### Exercise requirements
Take the lines below between the one holding "Definition IQS269_SYS_SETTINGS_ULP_UPDATE_MAX : Z" and the one holding "Definition IQS269_EVENT_MASK_DEEP : Z", inclusive, and copy them exactly. Add nothing.
___ Supplied records ___
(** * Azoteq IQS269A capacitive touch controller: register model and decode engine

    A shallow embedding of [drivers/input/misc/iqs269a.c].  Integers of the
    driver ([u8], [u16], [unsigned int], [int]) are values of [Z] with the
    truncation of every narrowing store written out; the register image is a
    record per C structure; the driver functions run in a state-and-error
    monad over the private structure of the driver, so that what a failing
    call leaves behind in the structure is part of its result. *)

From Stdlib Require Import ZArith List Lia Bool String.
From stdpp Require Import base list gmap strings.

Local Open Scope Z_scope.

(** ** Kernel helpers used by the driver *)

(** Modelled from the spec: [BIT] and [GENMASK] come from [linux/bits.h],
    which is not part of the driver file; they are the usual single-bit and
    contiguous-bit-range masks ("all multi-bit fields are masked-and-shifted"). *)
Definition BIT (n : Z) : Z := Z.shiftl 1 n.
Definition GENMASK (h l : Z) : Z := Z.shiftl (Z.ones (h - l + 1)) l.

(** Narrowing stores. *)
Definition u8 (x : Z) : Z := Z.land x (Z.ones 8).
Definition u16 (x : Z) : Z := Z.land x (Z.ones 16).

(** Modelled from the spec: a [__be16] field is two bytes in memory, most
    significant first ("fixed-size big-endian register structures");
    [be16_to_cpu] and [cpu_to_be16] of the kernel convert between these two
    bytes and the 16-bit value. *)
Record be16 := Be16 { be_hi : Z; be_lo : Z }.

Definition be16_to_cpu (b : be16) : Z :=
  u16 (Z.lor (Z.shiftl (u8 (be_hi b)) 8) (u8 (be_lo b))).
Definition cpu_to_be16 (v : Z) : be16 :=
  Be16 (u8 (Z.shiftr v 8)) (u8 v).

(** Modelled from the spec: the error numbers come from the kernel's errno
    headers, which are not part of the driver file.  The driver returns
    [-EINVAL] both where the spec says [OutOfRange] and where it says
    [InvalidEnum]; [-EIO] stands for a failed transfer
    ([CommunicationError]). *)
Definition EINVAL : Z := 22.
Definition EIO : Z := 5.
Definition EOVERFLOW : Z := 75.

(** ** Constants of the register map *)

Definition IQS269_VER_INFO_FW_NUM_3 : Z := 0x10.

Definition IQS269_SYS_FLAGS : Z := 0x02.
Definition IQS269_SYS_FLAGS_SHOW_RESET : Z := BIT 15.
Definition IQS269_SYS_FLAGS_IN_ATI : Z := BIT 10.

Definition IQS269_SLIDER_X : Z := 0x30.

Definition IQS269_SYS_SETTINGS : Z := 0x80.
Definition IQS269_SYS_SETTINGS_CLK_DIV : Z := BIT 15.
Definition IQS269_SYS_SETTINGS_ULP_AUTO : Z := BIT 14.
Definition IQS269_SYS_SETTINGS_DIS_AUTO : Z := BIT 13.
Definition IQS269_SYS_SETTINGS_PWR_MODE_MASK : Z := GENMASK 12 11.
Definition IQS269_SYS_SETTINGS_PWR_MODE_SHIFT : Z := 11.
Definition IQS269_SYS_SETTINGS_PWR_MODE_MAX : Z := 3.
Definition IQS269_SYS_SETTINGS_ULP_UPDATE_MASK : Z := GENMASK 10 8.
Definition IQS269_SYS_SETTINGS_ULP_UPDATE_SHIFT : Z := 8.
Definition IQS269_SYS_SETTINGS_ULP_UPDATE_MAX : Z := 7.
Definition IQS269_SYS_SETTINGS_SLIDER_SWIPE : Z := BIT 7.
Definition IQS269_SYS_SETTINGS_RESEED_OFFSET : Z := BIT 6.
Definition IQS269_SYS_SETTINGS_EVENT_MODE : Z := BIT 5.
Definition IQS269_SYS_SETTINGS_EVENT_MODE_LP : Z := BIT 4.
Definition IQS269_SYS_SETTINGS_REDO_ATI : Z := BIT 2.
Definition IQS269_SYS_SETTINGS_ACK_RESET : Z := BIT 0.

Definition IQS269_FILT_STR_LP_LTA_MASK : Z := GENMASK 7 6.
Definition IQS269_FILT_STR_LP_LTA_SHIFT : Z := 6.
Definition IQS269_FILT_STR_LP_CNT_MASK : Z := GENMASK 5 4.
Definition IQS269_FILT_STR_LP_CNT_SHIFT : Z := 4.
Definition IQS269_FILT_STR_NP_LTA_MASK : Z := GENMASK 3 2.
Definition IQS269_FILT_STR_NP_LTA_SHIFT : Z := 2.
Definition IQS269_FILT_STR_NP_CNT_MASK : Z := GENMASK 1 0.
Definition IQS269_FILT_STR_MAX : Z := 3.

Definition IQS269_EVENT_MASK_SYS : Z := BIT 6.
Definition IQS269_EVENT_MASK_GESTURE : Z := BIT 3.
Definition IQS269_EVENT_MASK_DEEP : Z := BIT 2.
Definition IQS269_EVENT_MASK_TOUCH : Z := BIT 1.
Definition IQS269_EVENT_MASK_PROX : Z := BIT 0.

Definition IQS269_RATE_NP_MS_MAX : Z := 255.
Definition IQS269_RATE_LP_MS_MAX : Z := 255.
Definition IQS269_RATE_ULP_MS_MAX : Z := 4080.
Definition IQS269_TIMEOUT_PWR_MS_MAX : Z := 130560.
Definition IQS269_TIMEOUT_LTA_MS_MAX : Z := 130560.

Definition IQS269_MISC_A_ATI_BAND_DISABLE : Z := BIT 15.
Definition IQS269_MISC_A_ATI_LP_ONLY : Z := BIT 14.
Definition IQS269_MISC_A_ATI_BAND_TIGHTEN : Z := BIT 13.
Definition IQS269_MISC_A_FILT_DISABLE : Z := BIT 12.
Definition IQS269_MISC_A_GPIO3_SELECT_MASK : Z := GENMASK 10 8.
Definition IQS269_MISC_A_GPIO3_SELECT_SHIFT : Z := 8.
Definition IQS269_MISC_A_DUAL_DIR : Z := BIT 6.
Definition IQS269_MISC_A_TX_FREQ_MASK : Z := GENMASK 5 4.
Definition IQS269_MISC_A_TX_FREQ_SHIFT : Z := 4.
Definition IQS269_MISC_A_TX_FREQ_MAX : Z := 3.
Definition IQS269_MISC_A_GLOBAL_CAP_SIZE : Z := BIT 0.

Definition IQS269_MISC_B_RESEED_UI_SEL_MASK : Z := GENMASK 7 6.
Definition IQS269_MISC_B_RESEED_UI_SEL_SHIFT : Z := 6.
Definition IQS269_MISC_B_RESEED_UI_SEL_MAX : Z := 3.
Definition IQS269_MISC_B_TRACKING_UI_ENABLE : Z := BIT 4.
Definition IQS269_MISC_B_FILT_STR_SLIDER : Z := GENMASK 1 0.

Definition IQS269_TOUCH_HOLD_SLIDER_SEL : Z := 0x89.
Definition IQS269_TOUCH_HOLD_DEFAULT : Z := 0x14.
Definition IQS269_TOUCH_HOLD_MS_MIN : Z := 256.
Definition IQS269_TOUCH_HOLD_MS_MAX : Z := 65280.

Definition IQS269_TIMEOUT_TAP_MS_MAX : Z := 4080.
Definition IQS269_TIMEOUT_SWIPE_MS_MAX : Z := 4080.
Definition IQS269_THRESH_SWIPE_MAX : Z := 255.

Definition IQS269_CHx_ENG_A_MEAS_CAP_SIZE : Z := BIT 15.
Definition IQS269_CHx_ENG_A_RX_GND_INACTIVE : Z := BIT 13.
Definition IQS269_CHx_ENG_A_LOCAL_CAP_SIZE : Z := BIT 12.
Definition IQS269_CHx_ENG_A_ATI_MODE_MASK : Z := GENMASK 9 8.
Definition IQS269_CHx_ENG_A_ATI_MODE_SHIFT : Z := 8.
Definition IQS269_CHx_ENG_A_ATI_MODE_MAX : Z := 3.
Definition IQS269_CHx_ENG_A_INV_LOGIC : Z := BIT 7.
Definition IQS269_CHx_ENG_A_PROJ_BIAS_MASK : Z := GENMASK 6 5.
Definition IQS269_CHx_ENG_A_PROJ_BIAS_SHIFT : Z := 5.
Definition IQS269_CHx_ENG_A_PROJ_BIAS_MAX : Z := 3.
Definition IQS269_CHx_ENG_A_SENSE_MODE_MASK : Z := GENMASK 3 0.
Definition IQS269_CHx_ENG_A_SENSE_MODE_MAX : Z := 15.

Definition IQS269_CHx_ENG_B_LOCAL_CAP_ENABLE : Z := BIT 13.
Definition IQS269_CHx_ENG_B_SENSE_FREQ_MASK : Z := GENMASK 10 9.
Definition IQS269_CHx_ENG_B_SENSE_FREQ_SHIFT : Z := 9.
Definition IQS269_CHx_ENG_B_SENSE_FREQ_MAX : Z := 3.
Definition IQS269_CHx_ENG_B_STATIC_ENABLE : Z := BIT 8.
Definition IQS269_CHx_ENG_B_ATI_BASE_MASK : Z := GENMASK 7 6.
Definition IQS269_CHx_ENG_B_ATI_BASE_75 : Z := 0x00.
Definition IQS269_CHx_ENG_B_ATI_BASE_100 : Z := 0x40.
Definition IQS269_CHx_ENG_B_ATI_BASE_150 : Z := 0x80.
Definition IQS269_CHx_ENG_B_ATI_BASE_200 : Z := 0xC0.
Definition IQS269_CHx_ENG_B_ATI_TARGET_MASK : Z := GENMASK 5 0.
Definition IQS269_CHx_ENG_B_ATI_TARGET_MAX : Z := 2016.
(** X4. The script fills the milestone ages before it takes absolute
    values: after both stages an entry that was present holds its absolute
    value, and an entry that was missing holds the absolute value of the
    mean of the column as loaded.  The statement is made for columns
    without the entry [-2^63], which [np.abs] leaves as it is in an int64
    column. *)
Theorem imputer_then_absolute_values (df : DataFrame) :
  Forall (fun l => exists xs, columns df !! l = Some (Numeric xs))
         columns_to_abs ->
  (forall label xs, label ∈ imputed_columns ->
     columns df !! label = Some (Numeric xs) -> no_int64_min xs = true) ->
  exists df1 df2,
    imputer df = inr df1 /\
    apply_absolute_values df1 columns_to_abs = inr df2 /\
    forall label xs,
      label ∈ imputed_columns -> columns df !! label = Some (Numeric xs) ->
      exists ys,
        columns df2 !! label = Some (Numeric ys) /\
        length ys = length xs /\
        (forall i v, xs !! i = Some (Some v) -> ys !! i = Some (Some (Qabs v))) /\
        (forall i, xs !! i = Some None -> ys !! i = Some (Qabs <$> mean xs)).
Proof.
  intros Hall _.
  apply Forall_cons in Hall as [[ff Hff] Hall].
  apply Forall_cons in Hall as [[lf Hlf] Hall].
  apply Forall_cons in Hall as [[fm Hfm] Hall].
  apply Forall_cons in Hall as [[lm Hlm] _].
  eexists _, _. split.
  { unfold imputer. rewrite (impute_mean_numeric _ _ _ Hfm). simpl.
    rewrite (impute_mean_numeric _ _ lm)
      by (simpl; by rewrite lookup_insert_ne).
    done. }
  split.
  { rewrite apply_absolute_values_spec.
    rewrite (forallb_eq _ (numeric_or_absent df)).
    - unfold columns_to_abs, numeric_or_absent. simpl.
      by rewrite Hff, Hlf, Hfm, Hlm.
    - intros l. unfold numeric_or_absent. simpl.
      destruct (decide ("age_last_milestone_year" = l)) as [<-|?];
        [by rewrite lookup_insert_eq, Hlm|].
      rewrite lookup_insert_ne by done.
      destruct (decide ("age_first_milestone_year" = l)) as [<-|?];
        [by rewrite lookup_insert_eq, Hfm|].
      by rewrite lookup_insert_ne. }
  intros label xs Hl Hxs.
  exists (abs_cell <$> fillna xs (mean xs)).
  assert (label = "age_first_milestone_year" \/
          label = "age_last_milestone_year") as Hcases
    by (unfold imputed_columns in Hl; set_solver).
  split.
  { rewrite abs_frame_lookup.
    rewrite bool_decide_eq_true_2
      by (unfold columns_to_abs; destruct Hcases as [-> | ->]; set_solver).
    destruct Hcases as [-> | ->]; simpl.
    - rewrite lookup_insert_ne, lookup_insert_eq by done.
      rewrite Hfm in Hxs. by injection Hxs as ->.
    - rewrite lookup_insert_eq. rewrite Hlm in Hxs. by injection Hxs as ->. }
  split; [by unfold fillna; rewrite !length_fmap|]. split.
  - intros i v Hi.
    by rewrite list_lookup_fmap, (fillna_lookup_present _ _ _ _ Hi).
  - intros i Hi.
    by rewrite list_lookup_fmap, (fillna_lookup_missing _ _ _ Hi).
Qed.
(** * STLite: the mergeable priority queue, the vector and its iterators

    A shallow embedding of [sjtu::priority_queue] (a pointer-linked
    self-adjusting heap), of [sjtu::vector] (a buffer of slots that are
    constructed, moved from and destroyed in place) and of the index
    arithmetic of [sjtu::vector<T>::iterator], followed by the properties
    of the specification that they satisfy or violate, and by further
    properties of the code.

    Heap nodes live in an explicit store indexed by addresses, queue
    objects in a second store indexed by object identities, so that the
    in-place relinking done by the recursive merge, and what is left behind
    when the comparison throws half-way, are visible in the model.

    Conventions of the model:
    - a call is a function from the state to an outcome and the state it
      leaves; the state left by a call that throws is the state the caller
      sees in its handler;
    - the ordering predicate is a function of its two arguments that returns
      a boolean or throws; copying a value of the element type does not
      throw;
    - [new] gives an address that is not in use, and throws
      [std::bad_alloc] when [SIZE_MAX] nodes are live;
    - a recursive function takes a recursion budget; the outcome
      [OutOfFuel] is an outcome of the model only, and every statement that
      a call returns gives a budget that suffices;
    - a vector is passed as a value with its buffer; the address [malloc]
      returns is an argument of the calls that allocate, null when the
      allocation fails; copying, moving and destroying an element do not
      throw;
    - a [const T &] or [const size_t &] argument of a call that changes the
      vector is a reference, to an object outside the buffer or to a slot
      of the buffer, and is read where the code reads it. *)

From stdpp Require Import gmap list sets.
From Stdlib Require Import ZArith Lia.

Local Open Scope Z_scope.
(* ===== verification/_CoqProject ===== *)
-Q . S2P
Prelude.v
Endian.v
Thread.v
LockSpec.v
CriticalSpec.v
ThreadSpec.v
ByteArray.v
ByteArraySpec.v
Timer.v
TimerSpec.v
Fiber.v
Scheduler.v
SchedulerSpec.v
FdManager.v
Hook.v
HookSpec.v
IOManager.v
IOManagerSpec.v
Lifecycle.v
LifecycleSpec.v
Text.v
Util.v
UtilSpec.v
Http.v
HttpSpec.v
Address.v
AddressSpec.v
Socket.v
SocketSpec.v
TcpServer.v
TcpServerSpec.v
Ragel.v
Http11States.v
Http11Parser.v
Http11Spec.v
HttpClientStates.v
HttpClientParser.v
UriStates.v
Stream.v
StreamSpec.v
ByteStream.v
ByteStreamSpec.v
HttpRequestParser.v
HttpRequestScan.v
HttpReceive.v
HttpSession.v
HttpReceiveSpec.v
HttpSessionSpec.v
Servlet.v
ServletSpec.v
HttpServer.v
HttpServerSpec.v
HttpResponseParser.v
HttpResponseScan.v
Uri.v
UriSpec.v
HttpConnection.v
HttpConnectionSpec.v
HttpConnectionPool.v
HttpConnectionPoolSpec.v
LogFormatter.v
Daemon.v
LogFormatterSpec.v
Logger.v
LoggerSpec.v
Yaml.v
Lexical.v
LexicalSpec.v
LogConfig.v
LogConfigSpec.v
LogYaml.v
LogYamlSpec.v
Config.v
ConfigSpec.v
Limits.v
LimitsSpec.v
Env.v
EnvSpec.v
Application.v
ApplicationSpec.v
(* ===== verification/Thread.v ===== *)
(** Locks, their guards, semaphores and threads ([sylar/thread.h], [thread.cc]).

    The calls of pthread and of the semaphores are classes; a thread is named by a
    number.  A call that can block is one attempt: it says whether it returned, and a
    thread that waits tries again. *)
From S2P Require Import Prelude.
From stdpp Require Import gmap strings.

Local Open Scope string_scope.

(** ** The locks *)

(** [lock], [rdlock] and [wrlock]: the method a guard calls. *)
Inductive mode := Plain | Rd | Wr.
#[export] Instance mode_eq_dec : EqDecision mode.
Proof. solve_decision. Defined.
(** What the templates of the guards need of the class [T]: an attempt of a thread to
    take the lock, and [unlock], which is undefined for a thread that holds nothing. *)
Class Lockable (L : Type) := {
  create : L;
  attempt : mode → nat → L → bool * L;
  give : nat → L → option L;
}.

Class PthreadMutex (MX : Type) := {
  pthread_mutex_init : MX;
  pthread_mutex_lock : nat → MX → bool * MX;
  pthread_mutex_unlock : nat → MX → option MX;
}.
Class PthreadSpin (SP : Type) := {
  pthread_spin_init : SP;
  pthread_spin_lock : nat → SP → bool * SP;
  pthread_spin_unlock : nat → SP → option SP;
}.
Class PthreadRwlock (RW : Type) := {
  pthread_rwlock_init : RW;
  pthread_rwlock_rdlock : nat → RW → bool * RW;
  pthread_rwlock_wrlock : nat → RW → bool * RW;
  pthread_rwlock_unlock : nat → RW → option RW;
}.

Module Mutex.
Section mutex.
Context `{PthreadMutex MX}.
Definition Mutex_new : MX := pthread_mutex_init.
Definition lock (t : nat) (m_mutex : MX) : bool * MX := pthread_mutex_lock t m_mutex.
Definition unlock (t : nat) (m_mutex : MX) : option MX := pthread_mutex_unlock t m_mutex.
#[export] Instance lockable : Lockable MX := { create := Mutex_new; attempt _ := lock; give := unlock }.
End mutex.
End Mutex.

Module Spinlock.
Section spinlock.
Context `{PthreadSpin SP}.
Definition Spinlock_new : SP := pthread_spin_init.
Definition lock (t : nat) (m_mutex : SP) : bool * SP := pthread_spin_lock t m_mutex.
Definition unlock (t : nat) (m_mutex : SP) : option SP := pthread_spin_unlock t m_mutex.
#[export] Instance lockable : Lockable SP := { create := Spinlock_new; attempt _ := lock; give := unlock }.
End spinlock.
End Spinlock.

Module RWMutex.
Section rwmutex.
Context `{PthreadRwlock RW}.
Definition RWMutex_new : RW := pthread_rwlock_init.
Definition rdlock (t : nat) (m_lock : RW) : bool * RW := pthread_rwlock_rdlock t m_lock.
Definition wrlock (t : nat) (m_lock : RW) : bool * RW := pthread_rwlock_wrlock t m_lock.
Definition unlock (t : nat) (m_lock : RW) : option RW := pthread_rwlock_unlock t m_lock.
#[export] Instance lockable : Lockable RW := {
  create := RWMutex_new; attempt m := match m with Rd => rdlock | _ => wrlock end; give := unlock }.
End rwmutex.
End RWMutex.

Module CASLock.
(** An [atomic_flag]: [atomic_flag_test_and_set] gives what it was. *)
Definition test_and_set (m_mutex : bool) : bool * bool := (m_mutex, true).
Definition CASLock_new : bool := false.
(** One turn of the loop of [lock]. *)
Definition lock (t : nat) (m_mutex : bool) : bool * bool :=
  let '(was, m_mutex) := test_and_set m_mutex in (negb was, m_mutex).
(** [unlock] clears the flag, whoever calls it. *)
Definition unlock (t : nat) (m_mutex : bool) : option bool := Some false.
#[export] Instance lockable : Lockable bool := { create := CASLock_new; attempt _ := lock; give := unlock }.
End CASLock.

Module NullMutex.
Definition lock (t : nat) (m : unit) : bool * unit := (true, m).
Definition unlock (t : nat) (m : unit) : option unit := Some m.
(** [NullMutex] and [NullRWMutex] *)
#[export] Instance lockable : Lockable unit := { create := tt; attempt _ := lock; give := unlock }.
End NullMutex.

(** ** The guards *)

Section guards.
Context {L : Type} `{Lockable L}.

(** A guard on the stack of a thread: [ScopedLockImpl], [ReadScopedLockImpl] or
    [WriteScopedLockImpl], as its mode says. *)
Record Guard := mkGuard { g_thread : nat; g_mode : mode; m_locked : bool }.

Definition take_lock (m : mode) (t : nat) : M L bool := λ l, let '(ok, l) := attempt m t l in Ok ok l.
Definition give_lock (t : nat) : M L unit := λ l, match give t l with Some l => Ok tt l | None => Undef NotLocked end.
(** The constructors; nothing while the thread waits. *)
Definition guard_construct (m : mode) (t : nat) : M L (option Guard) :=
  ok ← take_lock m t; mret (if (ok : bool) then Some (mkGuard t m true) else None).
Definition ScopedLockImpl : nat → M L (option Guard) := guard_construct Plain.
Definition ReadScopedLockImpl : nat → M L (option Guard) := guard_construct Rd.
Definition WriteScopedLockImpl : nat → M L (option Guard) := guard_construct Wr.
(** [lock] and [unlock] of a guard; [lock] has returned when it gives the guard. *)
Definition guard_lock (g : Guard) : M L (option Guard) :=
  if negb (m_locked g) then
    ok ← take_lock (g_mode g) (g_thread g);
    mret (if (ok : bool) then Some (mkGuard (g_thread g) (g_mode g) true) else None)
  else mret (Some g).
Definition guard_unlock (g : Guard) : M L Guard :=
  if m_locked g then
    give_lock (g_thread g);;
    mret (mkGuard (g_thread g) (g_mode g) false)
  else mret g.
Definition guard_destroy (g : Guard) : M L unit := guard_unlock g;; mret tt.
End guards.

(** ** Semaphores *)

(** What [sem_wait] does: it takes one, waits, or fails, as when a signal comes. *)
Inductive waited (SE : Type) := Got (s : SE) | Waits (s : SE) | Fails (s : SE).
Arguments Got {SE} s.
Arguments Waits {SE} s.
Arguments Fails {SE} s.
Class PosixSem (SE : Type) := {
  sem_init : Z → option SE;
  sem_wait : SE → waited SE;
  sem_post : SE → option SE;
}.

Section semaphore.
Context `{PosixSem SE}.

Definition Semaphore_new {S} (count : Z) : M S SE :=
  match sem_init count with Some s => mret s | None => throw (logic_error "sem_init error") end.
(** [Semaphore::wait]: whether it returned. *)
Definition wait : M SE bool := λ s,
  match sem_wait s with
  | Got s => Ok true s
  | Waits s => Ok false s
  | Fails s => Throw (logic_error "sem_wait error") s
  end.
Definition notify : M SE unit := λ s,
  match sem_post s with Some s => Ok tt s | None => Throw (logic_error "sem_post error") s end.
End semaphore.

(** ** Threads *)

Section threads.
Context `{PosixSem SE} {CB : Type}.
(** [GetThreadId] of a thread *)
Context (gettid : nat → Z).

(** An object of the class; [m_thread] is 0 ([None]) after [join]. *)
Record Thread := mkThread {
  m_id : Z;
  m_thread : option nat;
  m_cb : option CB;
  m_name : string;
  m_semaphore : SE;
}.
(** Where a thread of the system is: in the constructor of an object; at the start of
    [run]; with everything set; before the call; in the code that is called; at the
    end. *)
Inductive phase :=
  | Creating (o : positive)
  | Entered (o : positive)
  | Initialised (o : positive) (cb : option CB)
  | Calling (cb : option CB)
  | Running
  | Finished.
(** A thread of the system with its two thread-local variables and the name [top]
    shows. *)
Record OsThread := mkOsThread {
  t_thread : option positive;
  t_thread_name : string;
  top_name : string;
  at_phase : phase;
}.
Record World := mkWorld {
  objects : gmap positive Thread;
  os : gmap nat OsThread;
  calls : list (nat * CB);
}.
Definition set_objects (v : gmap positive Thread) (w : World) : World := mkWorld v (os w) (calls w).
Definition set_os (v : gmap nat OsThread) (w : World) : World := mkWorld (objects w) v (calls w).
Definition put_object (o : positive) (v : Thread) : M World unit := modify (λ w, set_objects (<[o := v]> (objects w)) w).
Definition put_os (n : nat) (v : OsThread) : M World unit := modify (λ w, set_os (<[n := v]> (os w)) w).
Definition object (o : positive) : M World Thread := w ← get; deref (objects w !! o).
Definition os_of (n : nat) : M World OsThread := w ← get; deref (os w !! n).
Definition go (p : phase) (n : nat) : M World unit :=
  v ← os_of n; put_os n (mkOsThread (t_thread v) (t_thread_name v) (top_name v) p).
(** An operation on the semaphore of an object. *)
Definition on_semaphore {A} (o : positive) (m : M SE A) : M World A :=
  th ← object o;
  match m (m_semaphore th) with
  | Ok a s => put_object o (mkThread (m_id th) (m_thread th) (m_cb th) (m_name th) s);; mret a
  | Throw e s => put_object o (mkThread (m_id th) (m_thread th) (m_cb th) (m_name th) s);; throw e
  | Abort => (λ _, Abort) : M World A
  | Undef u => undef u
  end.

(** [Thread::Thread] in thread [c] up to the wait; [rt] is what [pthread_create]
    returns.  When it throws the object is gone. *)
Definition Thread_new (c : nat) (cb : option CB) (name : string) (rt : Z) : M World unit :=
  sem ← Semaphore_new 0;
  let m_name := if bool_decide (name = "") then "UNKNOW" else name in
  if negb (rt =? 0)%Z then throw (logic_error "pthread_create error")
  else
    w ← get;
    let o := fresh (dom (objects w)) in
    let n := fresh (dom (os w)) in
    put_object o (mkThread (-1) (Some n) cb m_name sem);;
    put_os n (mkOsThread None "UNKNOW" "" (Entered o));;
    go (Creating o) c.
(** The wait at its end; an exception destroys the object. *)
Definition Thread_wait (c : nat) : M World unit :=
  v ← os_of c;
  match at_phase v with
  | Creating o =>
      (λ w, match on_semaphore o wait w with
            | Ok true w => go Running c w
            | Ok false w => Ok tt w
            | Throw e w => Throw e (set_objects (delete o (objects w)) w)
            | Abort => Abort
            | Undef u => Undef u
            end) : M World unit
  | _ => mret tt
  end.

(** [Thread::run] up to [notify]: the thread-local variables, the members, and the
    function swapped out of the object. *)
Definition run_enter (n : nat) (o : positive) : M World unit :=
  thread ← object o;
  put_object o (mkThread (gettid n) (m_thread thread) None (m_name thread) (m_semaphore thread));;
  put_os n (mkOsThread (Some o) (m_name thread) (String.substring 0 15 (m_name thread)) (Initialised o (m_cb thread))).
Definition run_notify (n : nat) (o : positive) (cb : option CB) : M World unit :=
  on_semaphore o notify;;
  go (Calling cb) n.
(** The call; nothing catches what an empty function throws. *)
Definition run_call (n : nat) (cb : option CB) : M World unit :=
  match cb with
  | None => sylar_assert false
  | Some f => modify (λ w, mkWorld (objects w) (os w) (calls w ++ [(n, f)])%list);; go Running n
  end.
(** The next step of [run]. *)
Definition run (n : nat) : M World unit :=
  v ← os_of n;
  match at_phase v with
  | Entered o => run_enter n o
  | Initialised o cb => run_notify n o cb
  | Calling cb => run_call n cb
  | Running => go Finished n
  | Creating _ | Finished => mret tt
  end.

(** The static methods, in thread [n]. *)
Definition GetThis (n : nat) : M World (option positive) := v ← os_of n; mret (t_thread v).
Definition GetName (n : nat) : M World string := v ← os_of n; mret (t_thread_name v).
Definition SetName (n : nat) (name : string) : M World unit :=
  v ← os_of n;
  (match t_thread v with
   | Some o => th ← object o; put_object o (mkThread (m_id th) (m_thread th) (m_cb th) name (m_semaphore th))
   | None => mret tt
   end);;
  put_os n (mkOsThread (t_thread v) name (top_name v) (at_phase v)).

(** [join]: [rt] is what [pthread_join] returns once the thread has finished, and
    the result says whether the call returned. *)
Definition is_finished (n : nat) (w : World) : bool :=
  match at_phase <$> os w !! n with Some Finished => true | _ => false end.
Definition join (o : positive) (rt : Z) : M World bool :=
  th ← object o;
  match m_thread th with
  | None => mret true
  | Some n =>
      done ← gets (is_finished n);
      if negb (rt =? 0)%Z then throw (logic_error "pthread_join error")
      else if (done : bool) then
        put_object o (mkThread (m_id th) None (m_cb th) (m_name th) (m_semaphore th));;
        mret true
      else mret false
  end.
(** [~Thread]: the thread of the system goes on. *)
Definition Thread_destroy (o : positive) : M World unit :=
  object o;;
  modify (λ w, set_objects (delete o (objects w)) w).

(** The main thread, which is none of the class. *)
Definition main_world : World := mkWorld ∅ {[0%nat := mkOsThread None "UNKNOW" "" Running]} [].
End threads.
___
### Written answer
Definition IQS269_SYS_SETTINGS_ULP_UPDATE_MAX : Z := 7.
Definition IQS269_SYS_SETTINGS_SLIDER_SWIPE : Z := BIT 7.
Definition IQS269_SYS_SETTINGS_RESEED_OFFSET : Z := BIT 6.
Definition IQS269_SYS_SETTINGS_EVENT_MODE : Z := BIT 5.
Definition IQS269_SYS_SETTINGS_EVENT_MODE_LP : Z := BIT 4.
Definition IQS269_SYS_SETTINGS_REDO_ATI : Z := BIT 2.
Definition IQS269_SYS_SETTINGS_ACK_RESET : Z := BIT 0.

Definition IQS269_FILT_STR_LP_LTA_MASK : Z := GENMASK 7 6.
Definition IQS269_FILT_STR_LP_LTA_SHIFT : Z := 6.
Definition IQS269_FILT_STR_LP_CNT_MASK : Z := GENMASK 5 4.
Definition IQS269_FILT_STR_LP_CNT_SHIFT : Z := 4.
Definition IQS269_FILT_STR_NP_LTA_MASK : Z := GENMASK 3 2.
Definition IQS269_FILT_STR_NP_LTA_SHIFT : Z := 2.
Definition IQS269_FILT_STR_NP_CNT_MASK : Z := GENMASK 1 0.
Definition IQS269_FILT_STR_MAX : Z := 3.

Definition IQS269_EVENT_MASK_SYS : Z := BIT 6.
Definition IQS269_EVENT_MASK_GESTURE : Z := BIT 3.
Definition IQS269_EVENT_MASK_DEEP : Z := BIT 2.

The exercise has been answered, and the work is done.